Have been consistent in applying the 4 Naturals leave-in, morning and night. Its a lot easier than oil and less messy. My NJoy oil should be here tomorrow. I will start using it on Saturday.


----------



## jbwphoto1 (Mar 18, 2013)

I have been lurking and wanted to ask a question to naturals with crown damage and hair SL or shorter.  How are you wearing/styling your hair?  I know faithVA mentioned an afro puff, but just like myself, was concerned about putting something on the actual spot you're having problems with.
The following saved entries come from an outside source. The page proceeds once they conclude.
(* ===== verification/Uri.v ===== *)
(** * Components of a URL path

    What [encodeURIComponent] puts into a path is one segment of it, no dot segment
    unless the text is one, and decodes to the text. *)

From S2P Require Import Prelude JsBase JsText.
From Stdlib Require Import Ascii.
From Stdlib Require String.

Definition hex_value (a : ascii) : option N :=
  let n := N_of_ascii a in
  if between 48 57 a then Some (n - 48)%N
  else if between 65 70 a then Some (n - 55)%N
  else if between 97 102 a then Some (n - 87)%N
  else None.

(** [decodeURIComponent], on bytes; [None]: it throws. *)
Fixpoint decodeURIComponent (s : string) : option string :=
  match s with
  | EmptyString => Some EmptyString
  | String a s' =>
      if Ascii.eqb a "%" then
        match s' with
        | String x (String y s'') =>
            h ← hex_value x; l ← hex_value y; String (ascii_of_N (16 * h + l)) <$> decodeURIComponent s''
        | _ => None
        end
      else String a <$> decodeURIComponent s'
  end.

(** The segments a URL parser takes for [.] and [..]. *)
Definition dot_segment (s : string) : bool :=
  bool_decide (to_lower s ∈ ["."; "%2e"; ".."; ".%2e"; "%2e."; "%2e%2e"]).

Definition encode_uri_char (a : ascii) : string := if uri_unreserved a then str1 a else percent a.

(** A fact about every byte, by looking at all of them. *)
Definition all_bytes (p : ascii -> bool) : bool := forallb p (map (fun n => ascii_of_N (N.of_nat n)) (seq 0 256)).

Lemma all_bytes_spec p a : all_bytes p = true -> p a = true.
Proof.
  intros H. apply (proj1 (forallb_forall _ _) H). apply in_map_iff. exists (N.to_nat (N_of_ascii a)).
  rewrite N2Nat.id, ascii_N_embedding. split; [done|]. apply in_seq. pose proof (N_ascii_bounded a). lia.
Qed.

(** The code of a byte is read back as the byte. *)
Definition char_back (a : ascii) : bool :=
  match encode_uri_char a with
  | String x (String y (String z EmptyString)) =>
      Ascii.eqb x "%" && bool_decide ((h ← hex_value y; l ← hex_value z; Some (ascii_of_N (16 * h + l))) = Some a)
  | String x EmptyString => negb (Ascii.eqb x "%") && Ascii.eqb x a
  | _ => false
  end.

Lemma decode_encoded_char a s :
  decodeURIComponent (encode_uri_char a +:+ s) = String a <$> decodeURIComponent s.
Proof.
  pose proof (all_bytes_spec char_back a ltac:(by vm_compute)) as H. unfold char_back in H.
  destruct (encode_uri_char a) as [|x [|y [|z []]]]; try done; rewrite !str_app_cons, str_app_nil_l; cbn [decodeURIComponent].
  - apply andb_true_iff in H as [->%negb_true_iff ->%Ascii.eqb_eq]. done.
  - apply andb_true_iff in H as [-> H%bool_decide_eq_true]. destruct (hex_value y) as [h|]; [|done]. cbn in H |- *.
    destruct (hex_value z) as [l|]; [|done]. cbn in H |- *. by injection H as ->.
Qed.

Lemma encode_uri_map s : encodeURIComponent s = str_map encode_uri_char s.
Proof. done. Qed.

Lemma decode_encodeURIComponent s : decodeURIComponent (encodeURIComponent s) = Some s.
Proof.
  rewrite encode_uri_map. induction s as [|a s IH]; [done|]. cbn [str_map]. by rewrite decode_encoded_char, IH.
Qed.

Lemma encoded_has_no c s : all_bytes (fun a => negb (str_has c (encode_uri_char a))) = true -> str_has c (encodeURIComponent s) = false.
Proof.
  intros H. rewrite encode_uri_map. induction s as [|a s IH]; [done|]. cbn [str_map]. rewrite str_has_app, IH, orb_false_r.
  by apply (all_bytes_spec _ a) in H as H%negb_true_iff.
Qed.

Lemma encoded_no_slash s : str_has "/" (encodeURIComponent s) = false.
Proof. apply encoded_has_no. by vm_compute. Qed.

Lemma lower_char a c : ascii_lower a = c -> a = c \/ a = ascii_upper c.
Proof.
  intros <-. pose proof (all_bytes_spec (fun a => Ascii.eqb a (ascii_lower a) || Ascii.eqb a (ascii_upper (ascii_lower a))) a
    ltac:(by vm_compute)) as H. apply orb_true_iff in H as [H%Ascii.eqb_eq|H%Ascii.eqb_eq]; auto.
Qed.

Lemma to_lower_cons a s : to_lower (String a s) = String (ascii_lower a) (to_lower s).
Proof. done. Qed.

(** Every way to write a dot segment decodes to one. *)
Lemma dot_segment_decodes s : dot_segment s = true -> decodeURIComponent s = Some "." \/ decodeURIComponent s = Some "..".
Proof.
  unfold dot_segment. intros H%bool_decide_eq_true. rewrite !elem_of_cons, elem_of_nil in H.
  repeat destruct H as [H|H]; [..|done];
    repeat (destruct s as [|? s]; [done|]; rewrite to_lower_cons in H; injection H as Ha H; apply lower_char in Ha as [-> | ->]);
    (destruct s; [|done]); vm_compute; auto.
Qed.

(** An encoded text is a dot segment only if the text is. *)
Lemma encoded_dot_segment s : dot_segment (encodeURIComponent s) = true -> s = "." \/ s = "..".
Proof. intros H%dot_segment_decodes. rewrite decode_encodeURIComponent in H. by destruct H as [[= ->] | [= ->]]; auto. Qed.

Lemma dot_segment_first a s : Ascii.eqb a "." = false -> Ascii.eqb a "%" = false -> dot_segment (String a s) = false.
Proof.
  intros H1%Ascii.eqb_neq H2%Ascii.eqb_neq. apply bool_decide_eq_false. rewrite to_lower_cons, !elem_of_cons, elem_of_nil.
  intros H. repeat destruct H as [[= Ha _]|H]; [..|done]; apply lower_char in Ha as [-> | ->]; done.
Qed.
In the beginning, i did well with two strand twists because I could loosely make a top bun if necessary with those.

TIA!


----------



## faithVA (Mar 18, 2013)

jbwphoto1 said:


> I have been lurking and wanted to ask a question to naturals with crown damage and hair SL or shorter.  How are you wearing/styling your hair?  I know faithVA mentioned an afro puff, but just like myself, was concerned about putting something on the actual spot you're having problems with.
> 
> In the beginning, i did well with two strand twists because I could loosely make a top bun if necessary with those.
> 
> TIA!




I will help keep this bumped for you.

When I first started I wore 2 strand twists even with my balding area. I just made them smaller in that area to camouflage it the best I could. 
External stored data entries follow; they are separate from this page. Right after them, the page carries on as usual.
(* ===== verification/JsJson.v ===== *)
(** * JSON values of untyped data ([unknown] in the sources) *)

From S2P Require Import Prelude JsBase.

(** An object keeps its keys in order. *)
#[warnings="-register-all"]
Inductive json :=
| JNull
| JBool (b : bool)
| JNum (n : Z)
| JStr (s : string)
| JArr (l : list json)
| JObj (l : list (string * json)).

(** [field(json, key)] of the sources: [undefined] off objects. *)
Definition field (j : json) (key : string) : option json :=
  match j with JObj l => map_get key l | _ => None end.

Definition ofield (j : option json) (key : string) : option json := j ≫= fun j => field j key.

Definition as_string (j : option json) : option string :=
  match j with Some (JStr s) => Some s | _ => None end.

(** [if (v)] *)
Definition truthy (j : option json) : bool :=
  match j with
  | None | Some JNull | Some (JBool false) | Some (JNum 0) | Some (JStr EmptyString) => false
  | _ => true
  end.

(** [v ?? d] *)
Definition nullish (j : option json) (d : json) : json :=
  match j with None | Some JNull => d | Some v => v end.

Definition as_num (j : option json) : option Z :=
  match j with Some (JNum n) => Some n | _ => None end.

Definition as_array (j : option json) : option (list json) :=
  match j with Some (JArr l) => Some l | _ => None end.

Definition JStrs (l : list string) : json := JArr (map JStr l).

(** [JSON.stringify] without indentation; numbers are integers. *)
Fixpoint json_text (j : json) : string :=
  match j with
  | JNull => "null"
  | JBool true => "true"
  | JBool false => "false"
  | JNum n => pretty n
  | JStr s => json_string s
  | JArr l => "[" +:+ join "," (map json_text l) +:+ "]"
  | JObj l => "{" +:+ join "," (map (fun kv : string * json => json_string kv.1 +:+ ":" +:+ json_text kv.2) l) +:+ "}"
  end.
I also wore flat twists because it was easier to camouflage it with that.

When it got longer, SL but not APL I would wear a banana clip bun in the back and then pin 2 strand twists in the front in various styles.

Now my hair is just EL. I wear a lot of twist outs.


----------



## faithVA (Mar 20, 2013)

I have been applying my topical solutions but have been slacking on massages. But the cowashing 1x a week, and weekly wash is doing my scalp good. I haven't had any soreness of scalp since I added the cowash. 
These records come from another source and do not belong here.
(* ===== verification/Zod.v ===== *)
(** * Parsers of untyped data, as zod schemas make them

    A schema is a function from a JSON value to the typed data, or to nothing. *)

From S2P Require Import Prelude JsBase JsJson.
Open Scope Z_scope.

Definition present1 (s : string) : bool := negb (String.eqb s EmptyString).

Definition is_object (j : json) : option (list (string * json)) := match j with JObj l => Some l | _ => None end.

(** A field that may be missing. *)
Definition opt_field {A} (p : json -> option A) (j : option json) : option (option A) :=
  match j with None => Some None | Some v => Some <$> p v end.

Definition string_of (j : json) : option string := match j with JStr s => Some s | _ => None end.
Definition string_min1 (j : json) : option string := s ← string_of j; if present1 s then Some s else None.
Definition number_of (j : json) : option Z := match j with JNum n => Some n | _ => None end.
Definition int_of (j : json) : option Z := match j with JNum n => if Z.abs n <=? 9007199254740991 then Some n else None | _ => None end.
Definition bool_of (j : json) : option bool := match j with JBool b => Some b | _ => None end.
Definition array_of {A} (p : json -> option A) (j : json) : option (list A) := match j with JArr l => mapM p l | _ => None end.

(** [z.array(p).min(1)] *)
Definition array_min1 {A} (p : json -> option A) (j : json) : option (list A) :=
  l ← array_of p j; match l with [] => None | _ => Some l end.

(** [z.record(z.string(), p)] *)
Definition record_with {A} (p : json -> option A) (j : json) : option (list (string * A)) :=
  l ← is_object j; mapM (fun kv : string * json => a ← p kv.2; Some (kv.1, a)) l.

Definition record_of : json -> option (list (string * string)) := record_with string_of.

(** [z.enum]: the values by their names. *)
Definition enum_of {A} (name : A -> string) (all : list A) (j : json) : option A :=
  s ← string_of j; List.find (fun a => String.eqb (name a) s) all.

(** [z.strictObject]: no other keys. *)
Definition strict (keys : list string) (j : json) : option unit :=
  l ← is_object j; if forallb (fun kv : string * json => bool_decide (kv.1 ∈ keys)) l then Some tt else None.

(** ** Lemmas *)

Lemma string_min1_spec j s : string_min1 j = Some s -> present1 s = true.
Proof. unfold string_min1. intros (s' & _ & H)%bind_Some. case_match; [|done]. by injection H as <-. Qed.

Lemma mapM_forallb {A B} (p : A -> option B) (q : B -> bool) l bs :
  (forall a b, p a = Some b -> q b = true) -> mapM p l = Some bs -> forallb q bs = true.
Proof.
  intros Hp. revert bs. induction l as [|a l IH]; intros bs; [by intros [= <-]|]. cbn.
  intros (b & Hb & (bs' & Hbs & [= <-])%bind_Some)%bind_Some. cbn. rewrite (Hp _ _ Hb). by apply IH.
Qed.

Lemma array_of_forallb {A} (p : json -> option A) (q : A -> bool) j l :
  (forall j a, p j = Some a -> q a = true) -> array_of p j = Some l -> forallb q l = true.
Proof. intros Hp. destruct j; try done. by apply mapM_forallb. Qed.

Lemma array_min1_nonempty {A} (p : json -> option A) j l : array_min1 p j = Some l -> l <> [].
Proof. unfold array_min1. intros (l' & _ & H)%bind_Some. destruct l'; [done|]. by injection H as <-. Qed.

Lemma mapM_keys {A B C} (p : A * B -> option (A * C)) l l' :
  (forall kv kv', p kv = Some kv' -> kv'.1 = kv.1) -> mapM p l = Some l' -> l'.*1 = l.*1.
Proof.
  intros Hp. revert l'. induction l as [|kv l IH]; intros l'; [by intros [= <-]|]. cbn.
  intros (kv' & Hkv & (t & Ht & [= <-])%bind_Some)%bind_Some. cbn. by rewrite (Hp _ _ Hkv), (IH _ Ht).
Qed.

(** The keys of a record are those of the object. *)
Lemma record_with_keys {A} (p : json -> option A) l r : record_with p (JObj l) = Some r -> r.*1 = l.*1.
Proof. intros H. eapply mapM_keys; [|exact H]. by intros kv kv' (a & _ & [= <-])%bind_Some. Qed.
I will start using NJoys oil mix tonight. I really want to massage that in.


----------



## ghanagirl23 (Mar 21, 2013)

Checking in I bought some hair vitamins hair infinity hopefully that helps with my edges too


----------



## jprayze (Mar 21, 2013)

I've been working hard on massaging my scalp over the past week or so.  I'm going to focus on using one regrowth product on my problem area.


----------



## NappyNelle (Mar 22, 2013)

I haven't been updating like I should be, but I massaged in sulfur oil to my scalp, then added JBCO along my hairline and eyelashes.


----------



## sheanu (Mar 22, 2013)

I'm still seeing minor improvement but the shedding isn't fun.  I did stop the birth control pills and am talking maca root to try to even out my hormones.  It must be helping because I got my period 3 days after stopping but the shedding hasn't really slowed since. I'm still using castor oil and doing hot oil treatments with my oil mix.  The rest of my hair is doing better.


----------



## faithVA (Mar 22, 2013)

sheanu said:


> I'm still seeing minor improvement but the shedding isn't fun.  I did stop the birth control pills and am talking maca root to try to even out my hormones.  It must be helping because I got my period 3 days after stopping but the shedding hasn't really slowed since. I'm still using castor oil and doing hot oil treatments with my oil mix.  The rest of my hair is doing better.



I am taking maca root as well. Just started last week. I have no clue as to what is going on with my body  But I sure hope it helps. I plan to buy a bottle of phytoestrogen pills next month. I think they did help.


----------



## faithVA (Mar 22, 2013)

Massaged NJoys Growth Oil into my temple and crown area last night and did a quick massage. I am massaging it into my temples every morning. I actually pulled out my massager and did a better massage of my crown this morning. 

My twists in my crown are still pretty thin. But when I wear my hair out, it isn't as noticeable. But all the love is paying off. My scalp hasn't complained to me in the past 3 weeks  So I will keep doing what I'm doing and maybe she will love me back with some density.


----------



## IDareT'sHair (Mar 23, 2013)

Been using: Strong Roots Pimento Oil on problem areas and recently ordered some JBCO Extra Dark.  Will massage that into those areas as well.

I haven't had any JBCO in a minute, so I was happy to re-up on that.  And I love the Extra Dark one.

Still using a variety of things (Coffee/Tea Rinsing) to assist in my troubled areas.


----------



## faithVA (Mar 24, 2013)

Have the NJoy's growth oil but wanted to use up the last of the oil I had made. It has ginger in it so want to use it before it goes bad. It is really tingly. Will use the growth oil during the week and will use up my oil before a DC.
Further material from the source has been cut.